▶ **DATA EXTRACTS**

(** ** Mixed with the other methods, from the start *)
Definition mixed_op : Type := surface_op + gpu_op.
Definition mixed_perform (o : mixed_op) : M gworld unit :=
  match o with inl o => on_mgr (perform o) | inr o => gpu_perform o end.
Fixpoint mixed_session (ops : list mixed_op) : M gworld unit :=
  match ops with [] => ret tt | o :: rest => mixed_perform o ;;; mixed_session rest end.
Definition mixed_after (stale : list Z) (o : mixed_op) : list Z :=
  match o with inl o => stale_after stale o | inr _ => stale end.
Definition mixed_end (stale : list Z) (ops : list mixed_op) : list Z := foldl mixed_after stale ops.
Fixpoint mixed_tame (stale : list Z) (ops : list mixed_op) : Prop :=
  match ops with
  | [] => True
  | o :: rest =>
      match o with
      | inl o => Forall (fun id => id ∉ stale) (looks_up o) /\ in_bounds o
      | inr o => Forall (fun id => id ∉ stale) (gpu_looks_up o)
      end /\ mixed_tame (mixed_after stale o) rest
  end.
Definition gpu_life (device : bool) (ops : list mixed_op) : M gworld bool :=
  let! ok := on_mgr (initWithAccelerator (Some device)) in
  if ok then setup_video ;;; mixed_session ops ;;; ret true else ret false.
Definition gpu_start : gpu_state := set_gs_supports_video true initial_gpu.
(** The records since the start. *)
Definition mixed_good (n i : nat) (sl : list Z) (w : gworld) : Prop :=
  good Unlocked n sl (gw_iow w) /\ exists h, recorded (Z.of_nat i) gpu_start (gw_gpu w) h.
Lemma mixed_plain n i sl w : mixed_good n i sl w -> Z.of_nat (i + n) < 2 ^ 31 -> gpu_plain n (gw_gpu w).
Proof.
  intros [_ [h Hr]] Hn. eapply plain_recorded; [exact Hr|]. constructor; [done|]. change (gs_next_texture_id gpu_start) with 1. lia.
Qed.
Lemma mixed_good_session ops n i sl w : Z.of_nat (i + 4 * length ops + n) < 2 ^ 31 -> mixed_tame sl ops ->
  mixed_good (3 * length ops + n) i sl w -> mixed_good n (i + length ops) (mixed_end sl ops) (mixed_session ops w).2.
Proof.
  revert i sl w. induction ops as [|o ops IH]; intros i sl w Hb Ht Hw.
  { cbn [length] in *. by rewrite Nat.add_0_r. }
  cbn [length] in *. destruct Ht as [H1 H2]. cbn [mixed_session mixed_end foldl].
  replace (i + S (length ops))%nat with (S i + length ops)%nat by lia.
  assert (Hstep : mixed_good (3 * length ops + n) (S i) (mixed_after sl o) (mixed_perform o w).2).
  { pose proof Hw as [Hg [h Hr]]. destruct w as [g v]. cbn [gw_gpu gw_iow] in *. destruct o as [o|o]; cbn [mixed_perform mixed_after].
    - destruct H1 as [Hf Hi].
      pose proof (perform_good sl (3 * length ops + n) o) as Hp. specialize (Hp Hf Hi v).
      replace (3 + (3 * length ops + n))%nat with (3 * S (length ops) + n)%nat in Hp by lia. specialize (Hp Hg).
      unfold on_mgr. cbn [gw_iow gw_gpu]. destruct (perform o v) as [u v']. split; [exact Hp|]. exists h. cbn. eapply recorded_more; [|exact Hr]. lia.
    - destruct v as [m d k]. destruct Hg as [Hm Hd]. cbn in Hm, Hd.
      pose proof (mixed_plain _ _ _ _ Hw ltac:(cbn; lia)) as Hpl. cbn [gw_gpu] in Hpl.
      destruct (perform_ends sl m (3 * length ops + n) k g d o) as (u & g1 & d1 & k1 & -> & Hm1 & Hd1 & _ & Hr1 & _); try done.
      { eapply minv_less; [|done]; lia. } { eapply dinv_less; [|done]; lia. } { eapply plain_less; [|done]; lia. }
      split; [by split|]. eexists. replace (Z.of_nat (S i)) with (Z.of_nat i + 1) by lia. eapply recorded_trans; [exact Hr|exact Hr1]. }
  unfold bind. destruct (mixed_perform o w) as [u w1]. cbn [snd] in Hstep. apply IH; [lia|done|done].
Qed.
Lemma gpu_life_good device ops w n :
  clean_start (gw_iow w) -> gw_gpu w = initial_gpu -> Z.of_nat (4 * length ops + n) < 2 ^ 30 -> mixed_tame [] ops ->
  let '(ok, w') := gpu_life device ops w in ok = true -> mixed_good n (length ops) (mixed_end [] ops) w'.
Proof.
  intros Hw Hg Hn Ht. destruct w as [g v]. cbn in Hw, Hg. subst g. unfold gpu_life, bind at 1, on_mgr at 1. cbn [gw_iow gw_gpu].
  pose proof (init_good device (3 * length ops + n) v Hw ltac:(lia)) as Hi.
  destruct (initWithAccelerator (Some device) v) as [ok v1]. destruct ok; [|done]. specialize (Hi eq_refl).
  unfold setup_video. unfold bind at 1, bind at 1, upd_gpu, modify, on_mgr at 1. cbn [gw_iow gw_gpu].
  pose proof (setup_good _ _ _ _ Hi) as Hs. destruct (setupIOSurfaceSupport v1) as [r v2]. cbn [snd] in Hs.
  pose proof (mixed_good_session ops n 0 [] (mk_gworld gpu_start v2) ltac:(lia) Ht) as H.
  unfold bind. change (set_gs_supports_video true initial_gpu) with gpu_start. destruct (mixed_session ops _) as [u w3]. intros _. apply H.
  split; [exact Hs|]. exists 0. apply recorded_refl.
Qed.

(** * The theorems *)
(** Through any session that mixes the methods of the manager and those on bindings,
    textures, resources and video surfaces, from [initWithAccelerator] and
    [setupIOSurfaceSupport] on: the lock is free, nothing has faulted, the tables of surfaces
    are sound; the textures recorded have rising ids below the next one; and no resource, video
    surface or decoder is ever recorded. *)
Theorem gpu_records_sound device ops (w : gworld) :
  clean_start (gw_iow w) -> gw_gpu w = initial_gpu -> Z.of_nat (length ops) < 2 ^ 27 -> mixed_tame [] ops ->
  let '(ok, w1) := gpu_life device ops w in
  ok = true ->
  let m := io_mgr (gw_iow w1) in let k := io_kern (gw_iow w1) in let g := gw_gpu w1 in
  sm_surface_lock m = Unlocked /\ kn_fault k = false /\ tables_ok m k
  /\ StronglySorted Z.lt (gt_texture_id <$> entries gs_textures g)
  /\ Forall (fun t => gt_active t = true /\ 1 <= gt_texture_id t < gs_next_texture_id g) (entries gs_textures g)
  /\ gs_resources g = None /\ gs_videos g = None /\ gs_decoders g = None.
Proof.
  intros Hw Hg Hn Ht. pose proof (gpu_life_good device ops w 0 Hw Hg ltac:(lia) Ht) as H.
  destruct (gpu_life device ops w) as [ok w1]. intros Hok. destruct (H Hok) as [[Hm Hd] [h [(new & E & Hs & Hf) _ _ _ (E1 & E2 & E3 & _)]]].
  cbv zeta. rewrite E. split; [apply Hm|]. split; [apply Hm|]. split; [by eapply minv_tables|]. by split_and!.
Qed.
Definition demo_gpu : gworld := mk_gworld initial_gpu demo_start.
Definition demo_mixed : list mixed_op :=
  [inl (OpCreate (demo_desc 4 2 FORMAT_BGRA32)); inl (OpCreate (demo_desc 4 2 FORMAT_RGBA32)); inr (GpuTexture 1); inr (GpuTexture 2);
   inl (OpLock 1 0); inr (GpuBindTexture 1 1); inr (GpuUpdate 1 2); inr (GpuSync 1); inr (VideoAttach 1 7)].
Lemma demo_mixed_tame : mixed_tame [] demo_mixed.
Proof.
  cbn. split_and!; first
    [ done | apply Forall_nil_2 | apply Forall_singleton; set_solver | apply demo_desc_ok; [set_solver|lia|lia] ].
Qed.
Lemma gpu_records_sound_witness :
  let '(ok, w1) := gpu_life true demo_mixed demo_gpu in
  ok = true /\ (gt_texture_id <$> entries gs_textures (gw_gpu w1)) = [1; 2]
  /\ sm_surface_lock (io_mgr (gw_iow w1)) = Unlocked /\ gs_decoders (gw_gpu w1) = None.
Proof.
  pose proof (gpu_records_sound true demo_mixed demo_gpu demo_clean eq_refl ltac:(cbn; lia) demo_mixed_tame) as H.
  assert (E : (gpu_life true demo_mixed demo_gpu).1 = true) by (vm_compute; reflexivity).
  assert (E2 : (gt_texture_id <$> entries gs_textures (gw_gpu (gpu_life true demo_mixed demo_gpu).2)) = [1; 2]) by (vm_compute; reflexivity).
  destruct (gpu_life true demo_mixed demo_gpu) as [ok w1]. cbn [fst snd] in E, E2. specialize (H E). cbv zeta in H.
  split; [exact E|]. split; [exact E2|]. split; apply H.
Defined.

Lemma find_texture_made l x new : Forall (fun t => gt_texture_id t < gt_texture_id x) l -> gt_active x = true ->
  find_texture (gt_texture_id x) ((l ++ [x]) ++ new) = Some x.
Proof.
  intros Hl Ha. induction Hl as [|t l Ht Hl IH]; cbn; unfold texture_named; [by rewrite Ha, Z.eqb_refl|].
  destruct (Z.eqb_spec (gt_texture_id t) (gt_texture_id x)); [lia|]. by rewrite andb_false_r.
Qed.
(** C18: A texture made from a surface serves it, and every surface of its shape, from then on. After
    any such session, when [createTextureFromSurface] answers success for [id], the texture id it
    writes is fresh; and after any further bindings, textures, updates and syncs,
    [updateSurfaceFromTexture] with that texture answers success for exactly the surfaces of
    the width, height and format of [id], and bad argument for the others. *)
Theorem texture_round_trip device ops (w : gworld) id gpu_ops id2 p p2 :
  clean_start (gw_iow w) -> gw_gpu w = initial_gpu -> Z.of_nat (length ops + length gpu_ops) < 2 ^ 27 -> mixed_tame [] ops ->
  Forall (fun id => id ∉ mixed_end [] ops) (id :: id2 :: (gpu_ops ≫= gpu_looks_up)) ->
  let '(ok, w1) := gpu_life device ops w in
  let '(r, w2) := createTextureFromSurface id true w1 in
  let m := io_mgr (gw_iow w1) in let k := io_kern (gw_iow w1) in
  ok = true -> r.1 = kIOReturnSuccess -> sm_surface_map m !! id = Some p -> id2 <> 0 -> sm_surface_map m !! id2 = Some p2 ->
  exists texture, r.2 = Some texture /\ (texture ∉ (gt_texture_id <$> entries gs_textures (gw_gpu w1)))
  /\ (updateSurfaceFromTexture id2 texture (gpu_session gpu_ops w2).2).1
     = (if bool_decide (shape_at k p2 = shape_at k p) then kIOReturnSuccess else kIOReturnBadArgument).
Proof.
  intros Hw Hg Hn Ht Hf. apply Forall_cons in Hf as [Hid Hf]. apply Forall_cons in Hf as [Hid2 Hf].
  pose proof (gpu_life_good device ops w (6 + (2 * length gpu_ops)) Hw Hg ltac:(lia) Ht) as H.
  destruct (gpu_life device ops w) as [ok [g1 [m d k]]]. destruct (createTextureFromSurface id true _) as [r w2] eqn:E2. cbv zeta. cbn [gw_iow gw_gpu io_mgr io_kern].
  intros Hok Hr Hp Hnz Hp2. specialize (H Hok). pose proof (mixed_plain _ _ _ _ H ltac:(cbn; lia)) as Hpl. destruct H as [[Hm Hd] [h Hrec]]. cbn [gw_iow gw_gpu io_mgr io_kern io_disc] in *.
  destruct (gp_next _ _ Hpl) as [N1 N2].
  destruct (texture_ends (mixed_end [] ops) m k g1 (mi_lock _ _ _ _ Hm) (4 + 2 * length gpu_ops) d id Hm Hd Hid ltac:(lia) ltac:(lia))
    as (r' & g2 & d2 & k2 & E2' & Hm2 & Hd2 & Hs2 & Hr2 & HQ). rewrite E2 in E2'. injection E2' as -> ->.
  destruct (HQ Hr) as (Er & q & wd & ht & f & t & Hq & Hsh & Et). assert (q = p) as -> by congruence.
  assert (Hpl2 : gpu_plain (length gpu_ops) g2).
  { eapply (plain_recorded _ 1); [exact Hr2|]. eapply plain_less; [|exact Hpl]. lia. }
  destruct (gpu_session_run (mixed_end [] ops) m gpu_ops 4 k2 g2 d2) as (g3 & d3 & k3 & -> & Hm3 & Hd3 & Hs3 & Hr3); try done.
  { eapply minv_less; [|exact Hm2]. lia. } { eapply dinv_less; [|exact Hd2]. lia. }
  cbn [snd]. set (texture := gs_next_texture_id g1) in *. exists texture. split; [done|].
  assert (Hlow : Forall (fun t => gt_texture_id t < texture) (entries gs_textures g1)).
  { destruct Hrec as [(new & En & _ & Hnew) _ _ _ _]. rewrite En. eapply Forall_impl; [exact Hnew|]. intros x. cbn. lia. }
  split.
  { intros Hin. apply list_elem_of_fmap in Hin as (x & Ex & Hx). rewrite Forall_forall in Hlow. specialize (Hlow x Hx). cbn in Hlow. lia. }
  destruct (update_ends (mixed_end [] ops) m k3 g3 (mi_lock _ _ _ _ Hm) 2 d3 id2 texture Hm3 Hd3 Hid2) as (r3 & g4 & d4 & k4 & -> & _ & _ & _ & _ & -> & _).
  cbn [fst]. unfold update_answer. destruct (Z.eqb_spec id2 0); [done|]. destruct (Z.eqb_spec texture 0); [lia|]. cbn [orb].
  assert (Hhw : sm_supports_hardware m && sm_gpu_device m = true).
  { revert E2 Hr. unfold createTextureFromSurface. destruct (_ || _); [by intros E; apply (f_equal fst) in E; cbn in E; rewrite <- E|].
    unfold bind at 1, hardware, on_mgr, get_mgr, gets. cbn [gw_iow io_mgr]. destruct (_ && _); [done|]. by intros E; apply (f_equal fst) in E; cbn in E; rewrite <- E. }
  rewrite Hhw, Hp2. cbn [negb]. destruct Hr3 as [(new & En & _) _ _ _ _]. rewrite En, Et.
  set (x := mk_texture texture id wd ht f t true). pose proof (find_texture_made (entries gs_textures g1) x new Hlow eq_refl) as Hx. change (gt_texture_id x) with texture in Hx. rewrite Hx.
  cbn [gt_width gt_height gt_pixel_format x]. by rewrite Hs3, Hs2, Hsh.
Qed.
Definition demo_gpu_ops : list gpu_op := [GpuTexture 2; GpuBindBuffer 2 5; GpuSync 1].
Lemma texture_round_trip_witness :
  let '(ok, w1) := gpu_life true demo_mixed demo_gpu in
  let '(r, w2) := createTextureFromSurface 1 true w1 in
  let w3 := (gpu_session demo_gpu_ops w2).2 in
  ok = true /\ r = (kIOReturnSuccess, Some 3)
  /\ (updateSurfaceFromTexture 1 3 w3).1 = kIOReturnSuccess /\ (updateSurfaceFromTexture 2 3 w3).1 = kIOReturnBadArgument.
Proof.
  assert (Hf : forall i, Forall (fun id => id ∉ mixed_end [] demo_mixed) (1 :: i :: (demo_gpu_ops ≫= gpu_looks_up))).
  { intros i. rewrite Forall_forall. intros j _ H. by apply elem_of_nil in H. }
  pose proof (texture_round_trip true demo_mixed demo_gpu 1 demo_gpu_ops 1 2 2 demo_clean eq_refl ltac:(cbn; lia) demo_mixed_tame (Hf 1)) as H1.
  pose proof (texture_round_trip true demo_mixed demo_gpu 1 demo_gpu_ops 2 2 4 demo_clean eq_refl ltac:(cbn; lia) demo_mixed_tame (Hf 2)) as H2.
  assert (E : let '(ok, w1) := gpu_life true demo_mixed demo_gpu in
    let m := io_mgr (gw_iow w1) in let k := io_kern (gw_iow w1) in
    ok = true /\ (createTextureFromSurface 1 true w1).1 = (kIOReturnSuccess, Some 3)
    /\ sm_surface_map m !! 1 = Some 2 /\ sm_surface_map m !! 2 = Some 4
    /\ bool_decide (shape_at k 4 = shape_at k 2) = false) by (vm_compute; by split_and!).
  destruct (gpu_life true demo_mixed demo_gpu) as [ok w1]. destruct (createTextureFromSurface 1 true w1) as [r w2].
  cbv zeta in *. cbn [fst] in E. destruct E as (E & -> & Q1 & Q2 & S2).
  destruct (H1 E eq_refl Q1 ltac:(done) Q1) as (t1 & [= <-] & _ & ->). destruct (H2 E eq_refl Q1 ltac:(done) Q2) as (t2 & [= <-] & _ & ->).
  split; [done|]. split; [done|]. rewrite bool_decide_true by done. split; [done|]. by rewrite S2.
Defined.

▶ **WHAT NEEDS TO BE DONE**
Take the listing above from its first line through the line containing "match ops with []", and transcribe that stretch exactly, with no other lines.

▶ **SOLVED PROBLEM**
(** ** Mixed with the other methods, from the start *)
Definition mixed_op : Type := surface_op + gpu_op.
Definition mixed_perform (o : mixed_op) : M gworld unit :=
  match o with inl o => on_mgr (perform o) | inr o => gpu_perform o end.
Fixpoint mixed_session (ops : list mixed_op) : M gworld unit :=
  match ops with [] => ret tt | o :: rest => mixed_perform o ;;; mixed_session rest end.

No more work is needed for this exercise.